Property tax increase, blue line LRT funding: What Calgary gets from Alberta Budget

The Alberta Government released its provincial budget Thursday afternoon, which includes higher property taxes for Calgarians and a $5M dollar investment toward the Blue Line LRT. Margot Rubin reports.

By Margot Rubin

Calgary homeowners will be seeing an increase in their property tax this year. But, it’s not all bad news for the city, after the Alberta budget was introduced Thursday.

Property taxes in Calgary will go up six per cent, or an additional nine dollars, according to Calgary Mayor Jyoti Gondek. The province is hoping to use those funds for Alberta’s education system, but Gondek says the city is giving more than it will get back.

“As the economic engine of the province there has not been enough investment at this time”,” she said. “That money is being disrupted to other cities, I guess you could call it equalization, and that is not fair to our city and that is not fair to the tax payers of this city.”

However, the budget will see a decrease in income tax in the middle of the year, include $3 million for UCalgary’s Faculty of Veterinary Medicine to expand toward a full-service veterinary diagnostic laboratory, and a $5 million investment for design work with Calgary’s Blue Line LRT connection to the airport.

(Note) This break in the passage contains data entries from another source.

Lemma starts_cons b i n l : ns b !! i = Some n → starts b (i :: l) = bn_start n :: starts b l.
Proof. intros Hn. unfold starts. simpl. by rewrite (pay_at_node b i n Hn). Qed.

Lemma seg_cons_inv b i l x :
  seg (nexts b) (Some i) (i :: l) x → ∃ n, ns b !! i = Some n ∧ seg (nexts b) (bn_next n) l x.
Proof.
  intros (_ & y & Hy & Hs). unfold nexts in Hy.
  destruct (ns b !! i) as [n|]; simplify_eq/=. by exists n.
Qed.

Lemma insert_search_spec b start l2 : ∀ l1 cursor fuel Q Qe,
  chain (nexts b) cursor l2 → (length l2 < fuel)%nat →
  StronglySorted Z.lt (starts b l2) → start ∉ starts b l2 →
  Forall (λ x, x < start) (starts b l1) →
  (∀ l1' l2', l1 ++ l2 = l1' ++ l2' → Forall (λ x, x < start) (starts b l1') →
     Forall (λ x, start < x) (starts b l2') → Q (last l1', head l2') b) →
  wp_res (insert_search fuel (last l1) cursor start) b Q Qe.
Proof.
  induction l2 as [|i l2 IH]; intros l1 cursor fuel Q Qe Hch Hf Hs Hni Hlo HQ.
  { apply chain_head in Hch as ->. simpl. destruct fuel; simpl; wp_run; by apply (HQ l1 []). }
  pose proof (chain_head _ _ _ Hch) as ->. simpl.
  destruct fuel as [|fuel]; [simpl in *; lia|].
  apply seg_cons_inv in Hch as (n & Hn & Hch). simpl. wp_run.
  apply (wp_node_at b i n); [done|]. rewrite (starts_cons b i n l2 Hn) in *.
  apply not_elem_of_cons in Hni as [Hne Hni].
  apply StronglySorted_cons in Hs as [Hgt Hs].
  rewrite decide_False by done. case_decide as Hlt.
  - wp_run. apply (HQ l1 (i :: l2)); [done..|]. rewrite (starts_cons b i n l2 Hn).
    apply Forall_cons; split; [done|]. eapply Forall_impl; [exact Hgt|]. simpl. lia.
  - rewrite <- (last_snoc i l1). apply IH; auto; [simpl in *; lia| |].
    + unfold starts. rewrite fmap_app. apply Forall_app. split; [done|].
      apply Forall_singleton. rewrite (pay_at_node b i n Hn). simpl. lia.
    + intros l1' l2' Heq. apply HQ. rewrite <- Heq. by rewrite <- app_assoc.
Qed.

While Gondek says she would have liked to have seen more investments go towards the city, she is also optimistic of what the province provided.

Also feeling optimistic, the Calgary Chamber of Commerce are please with the funding for tariffs, affordable housing, and transit, but say more should have been done for small business in infrastructure.

“We’ve been advocating for the elimination of the small business tax — that was not on list — advocating for an increase in the base funding of post-secondary institution, we would like to see more investment in infrastructure,” said president and CEO, Deborah Yedlin.

The province says a deficit of $5.2 billion is protected this fiscal year with the deficits to remain through to the 2027 provincial election.